◆ What the task requires: Your output should be the lines of the entries below, exactly, from the first one through the line that holds "Lemma decoded_value_none (v".

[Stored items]
(** On a value that is true and not a string it gives the value back. *)
Lemma decode_text_other (v : value) :
  truthy v = true -> is_str v = false -> decode_text v = Ok v.
Proof.
  intros Ht Hs. unfold decode_text. rewrite Ht.
  destruct v; try discriminate; reflexivity.
Qed.

Lemma decode_field_eq (res : dict) (k : str) :
  decode_field res k =
  Ok match dict_get k res with
     | Some v => if is_none v then res else dict_set k (decoded_value v) res
     | None => res
     end.
Proof.
  unfold decode_field, dict_mem, dict_item, decoded_value.
  destruct (dict_get k res) as [v|]; [|reflexivity].
  cbn [bind]. destruct (is_none v); [reflexivity|]. cbn [negb].
  destruct (decode_text_total v) as [v' ->]. reflexivity.
Qed.

Lemma decoded_value_none (v : value) :
  is_none v = true -> decoded_value v = v.
Proof. unfold decoded_value. now intros ->. Qed.

(** The loop over distinct keys re-decodes what each of them holds and
    leaves every other key alone. *)
Lemma decode_fields (ks : list str) :
  NoDup ks ->
  forall res, exists r,
    for_each decode_field ks res = Ok r /\
    forall k, dict_get k r =
              if existsb (str_eqb k) ks
              then option_map decoded_value (dict_get k res)
              else dict_get k res.
Proof.
  induction 1 as [|k0 ks Hnin Hnd IH]; intros res.
  - exists res. split; reflexivity.
  - cbn [for_each]. rewrite decode_field_eq. cbn [bind].
    set (res1 := match dict_get k0 res with
                 | Some v => if is_none v then res else dict_set k0 (decoded_value v) res
                 | None => res
                 end).
    assert (H1 : forall k, dict_get k res1 =
                           if str_eqb k k0
                           then option_map decoded_value (dict_get k res)
                           else dict_get k res).
    { intros k. subst res1. destruct (str_eqb k k0) eqn:E.
      - apply str_eqb_eq in E. subst k.
        destruct (dict_get k0 res) as [v|] eqn:Ev; [|now rewrite Ev].
        destruct (is_none v) eqn:En.
        + rewrite Ev. simpl. now rewrite decoded_value_none.
        + now rewrite dict_get_set_same.
      - destruct (dict_get k0 res) as [v|]; [|reflexivity].
        destruct (is_none v); [reflexivity|].
        now apply dict_get_set_other. }
    destruct (IH res1) as [r [Hr Hget]]. exists r. split; [exact Hr|].
    intros k. rewrite Hget, H1. cbn [existsb].
    destruct (str_eqb k k0) eqn:E; cbn [orb]; [|reflexivity].
    apply str_eqb_eq in E. subst k.
    destruct (existsb (str_eqb k0) ks) eqn:Ex; [|reflexivity].
    exfalso. apply Hnin. apply existsb_exists in Ex as [x [Hin Hx]].
    apply str_eqb_eq in Hx. now subst x.
Qed.

Lemma text_fields_nodup : NoDup text_fields.
Proof.
  unfold text_fields.
  repeat (constructor; [simpl; intros H; repeat destruct H as [H|H]; try discriminate H; exact H|]).
  constructor.
Qed.

Lemma format_estate_eq (estate : dict) :
  format_estate estate =
  let* r := for_each decode_field text_fields estate in
  let* urls := image_urls_of r in
  let res := dict_set (lit "image_urls") (JList urls) r in
  let* joined := types_of res in
  Ok (dict_set (lit "types") (JStr joined) res).
Proof.
  unfold format_estate, image_urls_of, types_of. cbv zeta.
  destruct (for_each decode_field text_fields estate) as [r|e]; [|reflexivity].
  cbn [bind].
  destruct (py_iter (dict_get_default (lit "images") (JList []) r)) as [imgs|e];
    [|reflexivity].
  cbn [bind]. destruct (comprehension image_url imgs) as [urls|e]; [|reflexivity].
  cbn [bind].
  destruct (truthy _ && is_list _); [|reflexivity].
  destruct (py_iter _) as [ts|e]; [|reflexivity]. cbn [bind].
  destruct (comprehension type_name ts) as [names|e]; [|reflexivity]. cbn [bind].
  destruct (str_join (lit ", ") names); reflexivity.
Qed.

(** *** Comprehensions *)

Lemma Ok_inj {A} (a b : A) : Ok a = Ok b -> a = b.
Proof. now intros [= ->]. Qed.

Lemma comprehension_inv {A B} (step : A -> outcome (list B)) (g : A -> list B)
      (P : list B -> Prop) (l : list A) (r : list B) :
  (forall a b, P (a ++ b) -> P a /\ P b) ->
  (forall x ys, step x = Ok ys -> P ys -> ys = g x) ->
  comprehension step l = Ok r -> P r -> r = flat_map g l.
Proof.
  intros Hsplit Hstep. revert r. induction l as [|x l IH]; intros r H HP.
  - simpl in H. now injection H as <-.
  - cbn [comprehension] in H.
    destruct (step x) as [ys|e] eqn:Ex; [|discriminate]. cbn [bind] in H.
    destruct (comprehension step l) as [rest|e]; [|discriminate].
    cbn [bind] in H. injection H as <-.
    destruct (Hsplit _ _ HP) as [Pys Prest].
    cbn [flat_map]. rewrite <- (Hstep x ys Ex Pys), <- (IH rest eq_refl Prest).
    reflexivity.
Qed.

Lemma comprehension_ok {A B} (step : A -> outcome (list B)) (g : A -> list B)
      (l : list A) :
  (forall x, In x l -> step x = Ok (g x)) ->
  comprehension step l = Ok (flat_map g l).
Proof.
  induction l as [|x l IH]; intros H; [reflexivity|].
  cbn [comprehension flat_map].
  rewrite (H x (or_introl eq_refl)). cbn [bind].
  rewrite IH by (intros y Hy; apply H; now right). reflexivity.
Qed.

◆ Response:
(** On a value that is true and not a string it gives the value back. *)
Lemma decode_text_other (v : value) :
  truthy v = true -> is_str v = false -> decode_text v = Ok v.
Proof.
  intros Ht Hs. unfold decode_text. rewrite Ht.
  destruct v; try discriminate; reflexivity.
Qed.

Lemma decode_field_eq (res : dict) (k : str) :
  decode_field res k =
  Ok match dict_get k res with
     | Some v => if is_none v then res else dict_set k (decoded_value v) res
     | None => res
     end.
Proof.
  unfold decode_field, dict_mem, dict_item, decoded_value.
  destruct (dict_get k res) as [v|]; [|reflexivity].
  cbn [bind]. destruct (is_none v); [reflexivity|]. cbn [negb].
  destruct (decode_text_total v) as [v' ->]. reflexivity.
Qed.

Lemma decoded_value_none (v : value) :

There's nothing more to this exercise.